Collected data:
(** * ABC/VEN analysis: a shallow embedding of [analyzer.ts]

    The development follows the TypeScript source function by function:
    [analyzeABC], [getABCSummary], [getVENSummary], [getABCVENMatrix] and
    [getVENDistributionByABC], over the interfaces of [types.ts].

    Numbers.  A JavaScript [number] is modelled by [num]: a finite value is
    an exact rational, and the three special values NaN, +Infinity and
    -Infinity are kept, with the arithmetic and the comparisons JavaScript
    gives them (0/0 = NaN, x/0 = +-Infinity, every comparison with NaN is
    false).  Rounding of finite results, and with it overflow, is not
    modelled: a statement that the specification makes "within
    floating-point tolerance" is proved here as an exact equality of
    rationals.  The two zeros are identified;
    every divisor in the program is an array length, a counter or a sum
    started from +0, none of which can be the negative zero.  Array
    lengths and the counters that the source increments from 0 are natural
    numbers, turned into numbers by [of_nat] where they are divided.

    Values and references.  The five functions are first given on values
    (lists of records).  [analyzeABC] is given a second time over a store
    of arrays and objects, where copying, sorting in place and allocating
    are what the source does, and is shown to compute the same values and
    to leave the store it was given as it was. *)

From Stdlib Require Import QArith Lqa Lia.
From stdpp Require Import base list sorting functions gmap strings.

Local Open Scope Q_scope.

(** ** JavaScript numbers *)

Inductive num : Type :=
| Fin (q : Q)
| PInf
| NInf
| NaN.

Declare Scope num_scope.
Delimit Scope num_scope with num.
Bind Scope num_scope with num.

Definition num_neg (x : num) : num :=
  match x with
  | Fin q => Fin (- q)
  | PInf => NInf
  | NInf => PInf
  | NaN => NaN
  end.

Definition num_add (x y : num) : num :=
  match x, y with
  | NaN, _ | _, NaN => NaN
  | PInf, NInf | NInf, PInf => NaN
  | PInf, _ | _, PInf => PInf
  | NInf, _ | _, NInf => NInf
  | Fin p, Fin q => Fin (p + q)
  end.

Definition num_sub (x y : num) : num := num_add x (num_neg y).

(** The sign of a rational, used where an infinity meets a finite factor. *)
Definition Qsign (q : Q) : comparison := q ?= 0.

Definition num_mul (x y : num) : num :=
  match x, y with
  | NaN, _ | _, NaN => NaN
  | PInf, PInf | NInf, NInf => PInf
  | PInf, NInf | NInf, PInf => NInf
  | PInf, Fin q | Fin q, PInf =>
      match Qsign q with Gt => PInf | Lt => NInf | Eq => NaN end
  | NInf, Fin q | Fin q, NInf =>
      match Qsign q with Gt => NInf | Lt => PInf | Eq => NaN end
  | Fin p, Fin q => Fin (p * q)
  end.

Definition num_div (x y : num) : num :=
  match x, y with
  | NaN, _ | _, NaN => NaN
  | (PInf | NInf), (PInf | NInf) => NaN
  | PInf, Fin q => match Qsign q with Lt => NInf | _ => PInf end
  | NInf, Fin q => match Qsign q with Lt => PInf | _ => NInf end
  | Fin _, (PInf | NInf) => Fin 0
  | Fin p, Fin q =>
      match Qsign q with
      | Eq => match Qsign p with Eq => NaN | Gt => PInf | Lt => NInf end
      | _ => Fin (p / q)
      end
  end.

(** [x < y] of JavaScript: false as soon as one side is NaN. *)
Definition num_ltb (x y : num) : bool :=
  match x, y with
  | NaN, _ | _, NaN => false
  | _, NInf => false
  | PInf, _ => false
  | NInf, _ => true
  | _, PInf => true
  | Fin p, Fin q => match p ?= q with Lt => true | _ => false end
  end.

Definition num_gtb (x y : num) : bool := num_ltb y x.

(** [x <= y] of JavaScript. *)
Definition num_leb (x y : num) : bool :=
  match x, y with
  | NaN, _ | _, NaN => false
  | NInf, _ => true
  | _, PInf => true
  | _, NInf => false
  | PInf, _ => false
  | Fin p, Fin q => match p ?= q with Gt => false | _ => true end
  end.

Definition num_geb (x y : num) : bool := num_leb y x.

Arguments num_gtb : simpl never.
Arguments num_geb : simpl never.

(** [x === y] of JavaScript on numbers: NaN is equal to nothing. *)
Definition num_eqb (x y : num) : bool :=
  match x, y with
  | Fin p, Fin q => Qeq_bool p q
  | PInf, PInf | NInf, NInf => true
  | _, _ => false
  end.

Definition num_eq (x y : num) : Prop := num_eqb x y = true.

Definition is_nan (x : num) : bool :=
  match x with NaN => true | _ => false end.

Definition is_finite (x : num) : bool :=
  match x with Fin _ => true | _ => false end.

(** An array length or a counter, as a number. *)
Definition of_nat (n : nat) : num := Fin (inject_Z (Z.of_nat n)).

Definition of_Z (z : Z) : num := Fin (inject_Z z).

Infix "+" := num_add : num_scope.
Infix "-" := num_sub : num_scope.
Infix "*" := num_mul : num_scope.
Infix "/" := num_div : num_scope.
Infix "<?" := num_ltb : num_scope.
Infix ">?" := num_gtb : num_scope.
Infix "<=?" := num_leb : num_scope.
Infix ">=?" := num_geb : num_scope.
Infix "===" := num_eq (at level 70, no associativity) : num_scope.

Notation "0" := (Fin 0) : num_scope.
Notation "80" := (Fin 80) : num_scope.
Notation "95" := (Fin 95) : num_scope.
Notation "100" := (Fin 100) : num_scope.

(** ** The interfaces of [types.ts] *)

Inductive VENCategory : Type := V | E | N.
Inductive ABCCategory : Type := A | B | C.

#[global] Instance VENCategory_eq_dec : EqDecision VENCategory.
Proof. solve_decision. Defined.

#[global] Instance ABCCategory_eq_dec : EqDecision ABCCategory.
Proof. solve_decision. Defined.

Definition VEN_to_nat (v : VENCategory) : nat :=
  match v with V => 0 | E => 1 | N => 2 end.

Definition VEN_of_nat (n : nat) : option VENCategory :=
  match n with
  | O => Some V
  | S O => Some E
  | S (S O) => Some N
  | _ => None
  end.
(** * phelia: conversion of component trees to Block Kit elements

    A shallow embedding of [src/core/components.tsx].  Every exported
    component of that file wraps a host element whose [toSlackElement]
    prop turns the component's props into a Block Kit element; these
    conversion rules are embedded here one by one, over a small model of
    the JavaScript values they read and build. *)

From Stdlib Require Import String List ZArith Bool Lia DecimalString.
Import ListNotations.
Open Scope string_scope.
Open Scope list_scope.

(** ** JavaScript values *)

(** The components of the catalogue, one per exported constant. *)
Inductive component : Type :=
| CText | CButton | CSection | CActions | CImage | CImageBlock | CDivider
| CContext | CConfirm | COption | CDatePicker | CMessage | CModal | CInput
| CTextField | CCheckboxes | COverflowMenu | CRadioButtons | COptionGroup
| CSelectMenu | CMultiSelectMenu | CHome.

(** Values.  Objects keep their properties in insertion order.  A function
    value is identified with what it returns when called without argument;
    that is the only way this file calls one ([option.isSelected()]), and
    the closures it creates are all of the form [() => v].  A React element
    [<C {...props} />] is [VElem C props]. *)
Unset Elimination Schemes.
Inductive value : Type :=
| VUndef
| VNull
| VBool (b : bool)
| VNum (n : Z)
| VStr (s : string)
| VArr (items : list value)
| VObj (fields : list (string * value))
| VFun (ret : value)
| VElem (c : component) (props : list (string * value)).
Set Elimination Schemes.

Definition obj : Type := list (string * value).

(** [o.k], [undefined] when [o] has no property [k]. *)
Fixpoint get (o : obj) (k : string) : value :=
  match o with
  | [] => VUndef
  | (k', v) :: rest => if String.eqb k' k then v else get rest k
  end.

(** [k in o] for own properties. *)
Fixpoint has (o : obj) (k : string) : bool :=
  match o with
  | [] => false
  | (k', _) :: rest => if String.eqb k' k then true else has rest k
  end.

(** [o.k = v]: an existing property keeps its place, a new one goes last. *)
Fixpoint set (k : string) (v : value) (o : obj) : obj :=
  match o with
  | [] => [(k, v)]
  | (k', v') :: rest =>
      if String.eqb k' k then (k, v) :: rest else (k', v') :: set k v rest
  end.

Definition keys (o : obj) : list string := map fst o.

(** [Boolean(v)]. *)
Definition truthy (v : value) : bool :=
  match v with
  | VUndef | VNull => false
  | VBool b => b
  | VNum n => negb (Z.eqb n 0)
  | VStr s => negb (String.eqb s "")
  | VArr _ | VObj _ | VFun _ | VElem _ _ => true
  end.

(** [v === s] for a string literal [s]. *)
Definition strictEq (v : value) (s : string) : bool :=
  match v with
  | VStr s' => String.eqb s' s
  | _ => false
  end.

(** The single characters of a string, as strings. *)
Fixpoint chars (s : string) : list value :=
  match s with
  | EmptyString => []
  | String c rest => VStr (String c EmptyString) :: chars rest
  end.

Definition showZ (n : Z) : string := NilZero.string_of_int (Z.to_int n).

Definition showNat (n : nat) : string := showZ (Z.of_nat n).

(** String conversion as done by [+] with a string operand, for the values
    whose conversion the model has: [undefined], [null], the booleans,
    strings, and the integers that a JavaScript number holds exactly (up to
    2^53 - 1 in absolute value), which print in full.  [None] for every
    other value: a larger number prints rounded or with an exponent, a
    function prints its source text, which the model does not keep, and an
    object or an array is converted by its own [toString] and [valueOf]
    methods, which may be overridden. *)
Definition toString (v : value) : option string :=
  match v with
  | VUndef => Some "undefined"
  | VNull => Some "null"
  | VBool true => Some "true"
  | VBool false => Some "false"
  | VNum n => if (Z.abs n <=? 9007199254740991)%Z then Some (showZ n) else None
  | VStr s => Some s
  | VArr _ | VObj _ | VFun _ | VElem _ _ => None
  end.

(** The converted string where [toString] has one.  A rule that uses it
    ends with [spelled] below, so that the empty string standing for a
    conversion the model does not have never reaches a result. *)
Definition shown (v : value) : string :=
  match toString v with
  | Some s => s
  | None => ""
  end.

(** ** Errors *)

(** The file has no [throw] statement: the only failures are the
    [TypeError]s of the language itself (reading or writing a property of
    [undefined], calling or spreading something that is not callable or
    iterable).  The others are the model's own.  [Unmodelled] marks the
    one limit of the embedding of the rules: a menu whose [type] prop is a
    value that [toString] does not convert.  The source converts it and
    returns an element; the model has no spelling for that element's type
    and says [Unmodelled] instead of making one up.  [Misplaced] and
    [Exhausted] belong to the model of the engine further down: the first
    when it has no place for a child under its parent, the second when the
    depth it was given ran out. *)
Inductive error : Type :=
| TypeError
| Unmodelled
| Misplaced
| Exhausted.

Inductive result (A : Type) : Type :=
| Ok (a : A)
| Throw (e : error).

Arguments Ok {A} a.
Arguments Throw {A} e.
Lemma upload_reports_failures_witness :
  let _ := sample_ucd in
  let _ := rejecting login_denied in
  exists o st',
    upload (form None true true) None empty_state = (o, st') /\
    events st' =
      [ EvConnect (lit "scott") (lit "tiger") (lit "localhost", 1521%Z, lit "FREEPDB1")
          (inl login_denied);
        EvLogException (lit "Upload failed") login_denied;
        EvError (exn_str login_denied) ].
Proof.
  intros U W.
  destruct (proj1 (upload_reports_failures (form None true true) None empty_state))
    as (o & st' & Hrun & _ & _ & Hev & Hfail & _).
  exists o, st'. split; [exact Hrun|].
  rewrite Hev.
  assert (exists post,
            added empty_state st' =
            [] ++ EvConnect (lit "scott") (lit "tiger")
                    (lit "localhost", 1521%Z, lit "FREEPDB1") (inl login_denied) :: post)
    as [post Hpost].
  { vm_compute in Hrun. apply pair_equal_spec in Hrun as [_ <-]. eexists. reflexivity. }
  rewrite Hpost. rewrite (Hfail _ _ _ login_denied Hpost eq_refl). reflexivity.
Defined.

(** * Further properties *)

(** ** Logging *)

Section Logging.
Context `{LogFiles}.

(** The logger that [logging.getLogger(name)] hands out. *)
Local Abbreviation current name reg := (fst (getLogger name reg)).

Lemma get_logger_configured (name : str) (reg : gmap str Logger) (lg : Logger) :
  reg !! logger_key name = Some lg -> handlers lg <> [] ->
  get_logger name reg = (inr (logger_key name), reg).
Proof.
  intros Hreg Hh. unfold get_logger, getLogger. rewrite Hreg.
  by rewrite bool_decide_eq_true_2.
Qed.

Lemma get_logger_opened (name : str) (reg : gmap str Logger) :
  handlers (current name reg) = [] ->
  open_append (lit "app.log") = None ->
  get_logger name reg
  = (inr (logger_key name),
     <[logger_key name := mkLogger INFO app_handlers false]> reg).
Proof.
  unfold get_logger, getLogger. intros Hh Hopen.
  destruct (reg !! logger_key name) as [lg|] eqn:Hreg; cbn [fst] in Hh.
  - rewrite bool_decide_eq_false_2 by (intros Hne; by apply Hne).
    rewrite Hopen. f_equal. apply map_eq. intros k.
    destruct (decide (logger_key name = k)) as [<-|Hk].
    + rewrite lookup_insert_eq, !lookup_alter_eq, Hreg. cbn.
      unfold addHandler, set_propagate, setLevel. cbn. by rewrite Hh.
    + by rewrite lookup_insert_ne, !lookup_alter_ne.
  - rewrite bool_decide_eq_false_2 by (intros Hne; by apply Hne).
    rewrite Hopen. f_equal. apply map_eq. intros k.
    destruct (decide (logger_key name = k)) as [<-|Hk].
    + by rewrite lookup_insert_eq, !lookup_alter_eq, lookup_insert_eq.
    + by rewrite lookup_insert_ne, !lookup_alter_ne, lookup_insert_ne.
Qed.

Lemma get_logger_refused (name : str) (reg : gmap str Logger) (e : exn) :
  handlers (current name reg) = [] ->
  open_append (lit "app.log") = Some e ->
  get_logger name reg
  = (inl e, <[logger_key name := setLevel INFO (current name reg)]> reg).
Proof.
  unfold get_logger, getLogger. intros Hh Hopen.
  destruct (reg !! logger_key name) as [lg|] eqn:Hreg; cbn [fst] in *.
  - rewrite bool_decide_eq_false_2 by (intros Hne; by apply Hne).
    rewrite Hopen. f_equal. apply map_eq. intros k.
    destruct (decide (logger_key name = k)) as [<-|Hk].
    + by rewrite lookup_insert_eq, lookup_alter_eq, Hreg.
    + by rewrite lookup_insert_ne, lookup_alter_ne.
  - rewrite bool_decide_eq_false_2 by (intros Hne; by apply Hne).
    rewrite Hopen. f_equal. apply map_eq. intros k.
    destruct (decide (logger_key name = k)) as [<-|Hk].
    + by rewrite !lookup_insert_eq, lookup_alter_eq, lookup_insert_eq.
    + by rewrite !lookup_insert_ne, lookup_alter_ne, lookup_insert_ne.
Qed.

(** X1.  Calling [get_logger] again changes nothing: the second call gives
    the result of the first and leaves the registry as the first left it, so
    handlers are never registered twice. *)
Theorem get_logger_idempotent (name : str) (reg : gmap str Logger) :
  get_logger name (snd (get_logger name reg)) = get_logger name reg.
Proof.
  destruct (decide (handlers (current name reg) = [])) as [Hh|Hh].
  - destruct (open_append (lit "app.log")) as [e|] eqn:Hopen.
    + rewrite (get_logger_refused name reg e Hh Hopen). cbn [snd].
      set (lg := setLevel INFO (current name reg)).
      assert (current name (<[logger_key name := lg]> reg) = lg) as Hcur.
      { unfold getLogger. by rewrite lookup_insert_eq. }
      rewrite (get_logger_refused name _ e); [|by rewrite Hcur|done].
      by rewrite Hcur, insert_insert_eq.
    + rewrite (get_logger_opened name reg Hh Hopen). cbn [snd].
      eapply get_logger_configured; [apply lookup_insert_eq|done].
  - unfold getLogger in Hh.
    destruct (reg !! logger_key name) as [lg|] eqn:Hreg; cbn [fst] in Hh; [|done].
    rewrite (get_logger_configured name reg lg Hreg Hh). cbn [snd].
    by apply (get_logger_configured name reg lg).
Qed.

(** X2.  Starting from a logger without handlers and a log file that can be
    opened, any number of calls, one or more, leaves the logger with exactly
    the console handler and the rotating-file handler, at level INFO and not
    propagating. *)
Theorem get_logger_two_handlers (name : str) (reg : gmap str Logger) (n : nat) :
  handlers (current name reg) = [] ->
  open_append (lit "app.log") = None ->
  Nat.iter (S n) (fun r => snd (get_logger name r)) reg !! logger_key name
  = Some (mkLogger INFO app_handlers false).
Proof.
  intros Hh Hopen. induction n as [|n IH].
  - cbn [Nat.iter nat_rect]. rewrite (get_logger_opened name reg Hh Hopen).
    apply lookup_insert_eq.
  - change (Nat.iter (S (S n)) ?f ?x) with (f (Nat.iter (S n) f x)).
    cbv beta. erewrite get_logger_configured; [exact IH|exact IH|done].
Qed.

(** X3.  A logger that already has a handler is handed back as it is:
    [get_logger] returns at once and the logger keeps its level, its
    handlers and its propagate flag, whatever they are. *)
Theorem get_logger_keeps_configured (name : str) (reg : gmap str Logger) (lg : Logger) :
  reg !! logger_key name = Some lg ->
  handlers lg <> [] ->
  get_logger name reg = (inr (logger_key name), reg) /\
  snd (get_logger name reg) !! logger_key name = Some lg.
Proof.
  intros Hreg Hh.
  rewrite (get_logger_configured name reg lg Hreg Hh). by split.
Qed.

(** X4.  When the log file cannot be opened, [get_logger] raises that
    error having registered no handler, so that the next call tries again;
    the level, set before the file is opened, is INFO already. *)
Theorem get_logger_refused_file (name : str) (reg : gmap str Logger) (e : exn) :
  handlers (current name reg) = [] ->
  open_append (lit "app.log") = Some e ->
  exists reg',
    get_logger name reg = (inl e, reg') /\
    reg' !! logger_key name
    = Some (mkLogger INFO [] (propagate (current name reg))) /\
    handlers (current name reg') = [].
Proof.
  intros Hh Hopen.
  exists (<[logger_key name := setLevel INFO (current name reg)]> reg).
  split; [by apply get_logger_refused|].
  assert (setLevel INFO (current name reg)
          = mkLogger INFO [] (propagate (current name reg))) as Hset.
  { unfold setLevel. by rewrite Hh. }
  split.
  - by rewrite lookup_insert_eq, Hset.
  - unfold getLogger at 1. by rewrite lookup_insert_eq, Hset.
Qed.

End Logging.

(** ** More on the sanitizer *)

Lemma fullmatch_upto_inv (p : char -> bool) (n : nat) (s : str) :
  fullmatch (re_upto n (ReClass p)) s ->
  Forall (fun c => p c = true) s /\ (length s <= n)%nat.
Proof.
  revert s. induction n as [|n IH]; intros s Hm; simpl in Hm.
  - inversion Hm; subst. split; [constructor|simpl; lia].
  - inversion Hm as [| | |? ? ? Hl|? ? ? Hr| |]; subst.
    + inversion Hl; subst. split; [constructor|simpl; lia].
    + inversion Hr as [| |? ? s1 s2 H1 H2| | | |]; subst.
      inversion H1; subst. destruct (IH _ H2) as [Hall Hlen].
      split; [by constructor|simpl; lia].
Qed.

Lemma fullmatch_cat_class_inv (p : char -> bool) (r : regex) (s : str) :
  fullmatch (ReCat (ReClass p) r) s ->
  exists c s', s = c :: s' /\ p c = true /\ fullmatch r s'.
Proof.
  inversion 1 as [| |? ? s1 s2 H1 H2| | | |]; subst.
  inversion H1; subst. eauto.
Qed.

Lemma ascii_sub_ident (c : char) : ident_char (ascii_sub c) = true.
Proof. unfold ascii_sub. by destruct (ident_char (ascii_upper c)) eqn:Hc. Qed.

Lemma word_char_upper (c : char) : word_char c = true -> ident_char (ascii_upper c) = true.
Proof.
  unfold word_char, ascii_upper. intros Hc.
  destruct (is_lower_az c) eqn:Hl.
  - clear Hc. unfold ident_char, is_upper_AZ. bool_arith.
    apply orb_true_intro. left. apply orb_true_intro. left.
    apply andb_true_intro. split; apply N.leb_le; lia.
  - rewrite orb_false_r in Hc. exact Hc.
Qed.

Lemma word_char_sub (c : char) : word_char c = true -> ascii_sub c = ascii_upper c.
Proof. intros Hc. unfold ascii_sub. by rewrite word_char_upper. Qed.

Lemma word_char_ascii (c : char) : word_char c = true -> c < 128.
Proof.
  unfold word_char. intros Hc. apply orb_prop in Hc as [Hc|Hc].
  - by apply ident_char_ascii.
  - bool_arith. lia.
Qed.

Section SanitizerMore.
Context `{UnicodeData}.

Lemma word_char_not_space (c : char) : word_char c = true -> isspace c = false.
Proof.
  unfold word_char. intros Hc. apply orb_prop in Hc as [Hc|Hc].
  - by apply isspace_ident.
  - unfold isspace. bool_arith.
    replace (c <? 128) with true by (symmetry; apply N.ltb_lt; lia).
    replace (c <=? 13) with false by (symmetry; apply N.leb_gt; lia).
    replace (c <=? 31) with false by (symmetry; apply N.leb_gt; lia).
    replace (c =? 32) with false by (symmetry; apply N.eqb_neq; lia).
    by rewrite !andb_false_r.
Qed.

Lemma toupper_ascii (c : char) : c < 128 -> toupper c = [ascii_upper c].
Proof.
  intros Hc. unfold toupper, ascii_upper.
  apply N.ltb_lt in Hc. rewrite Hc. by destruct (is_lower_az c).
Qed.

Lemma upper_ascii (s : str) :
  Forall (fun c => c < 128) s -> upper s = map ascii_upper s.
Proof.
  induction 1 as [|c s Hc _ IH]; [done|].
  unfold upper in *. simpl. by rewrite (toupper_ascii c Hc), IH.
Qed.

Lemma re_sub_class_ascii (s : str) :
  re_sub_class (fun c => negb (ident_char c)) [underscore] (map ascii_upper s)
  = map ascii_sub s.
Proof.
  induction s as [|c s IH]; [done|].
  unfold re_sub_class in *. simpl. rewrite IH. unfold ascii_sub.
  by destruct (ident_char (ascii_upper c)).
Qed.

Lemma re_match_digit_ident (s : str) :
  Forall (fun c => ident_char c = true) s ->
  re_match_class re_digit s = starts_with_digit s.
Proof. destruct 1 as [|c s Hc _]; [done|]. simpl. by apply re_digit_ident. Qed.

(** The sanitizer in closed form on ASCII text that [strip] leaves alone. *)
Lemma sanitize_identifier_ascii (x : str) :
  Forall (fun c => c < 128) x -> strip x = x ->
  sanitize_identifier x = take 30 (guard_digit (map ascii_sub x)).
Proof.
  intros Hascii Hstrip. rewrite sanitize_identifier_unfold. cbv zeta.
  rewrite Hstrip, (upper_ascii x Hascii), re_sub_class_ascii.
  rewrite re_match_digit_ident; [reflexivity|].
  apply Forall_forall. intros c Hc. apply list_elem_of_In, in_map_iff in Hc as (c' & <- & _).
  apply ascii_sub_ident.
Qed.

Lemma lstrip_kept (x : str) :
  match x with c :: _ => isspace c = false | [] => True end -> lstrip x = x.
Proof. destruct x as [|c x]; [done|]. simpl. by intros ->. Qed.

(** [strip] leaves a text alone whose first and last characters are not
    whitespace. *)
Lemma strip_kept (x : str) :
  match x with c :: _ => isspace c = false | [] => True end ->
  match rev x with c :: _ => isspace c = false | [] => True end ->
  strip x = x.
Proof.
  intros Hhead Hlast. unfold strip, rstrip.
  rewrite (lstrip_kept x Hhead), (lstrip_kept (rev x) Hlast).
  apply rev_involutive.
Qed.

Lemma strip_word (x : str) :
  Forall (fun c => word_char c = true) x -> strip x = x.
Proof.
  intros Hx. apply strip_kept.
  - destruct Hx as [|c x Hc _]; [done|]. by apply word_char_not_space.
  - apply List.Forall_rev in Hx. destruct Hx as [|c y Hc _]; [done|].
    by apply word_char_not_space.
Qed.

Lemma strip_inner (p s : str) (c : char) :
  p <> [] -> s <> [] ->
  Forall (fun c => word_char c = true) p -> Forall (fun c => word_char c = true) s ->
  strip (p ++ c :: s) = p ++ c :: s.
Proof.
  intros Hp Hs Hwp Hws. apply strip_kept.
  - destruct Hwp as [|a p Ha _]; [done|]. by apply word_char_not_space.
  - rewrite rev_app_distr. simpl. apply List.Forall_rev in Hws.
    destruct (rev s) as [|b t] eqn:Hrev.
    + apply (f_equal (@rev char)) in Hrev. rewrite rev_involutive in Hrev. done.
    + simpl. inversion Hws; subst. by apply word_char_not_space.
Qed.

• What is required: Set down verbatim only the lines between the start of the data above and the line with "overflow, is not", both boundaries included.

• Exercise output:
(** * ABC/VEN analysis: a shallow embedding of [analyzer.ts]

    The development follows the TypeScript source function by function:
    [analyzeABC], [getABCSummary], [getVENSummary], [getABCVENMatrix] and
    [getVENDistributionByABC], over the interfaces of [types.ts].

    Numbers.  A JavaScript [number] is modelled by [num]: a finite value is
    an exact rational, and the three special values NaN, +Infinity and
    -Infinity are kept, with the arithmetic and the comparisons JavaScript
    gives them (0/0 = NaN, x/0 = +-Infinity, every comparison with NaN is
    false).  Rounding of finite results, and with it overflow, is not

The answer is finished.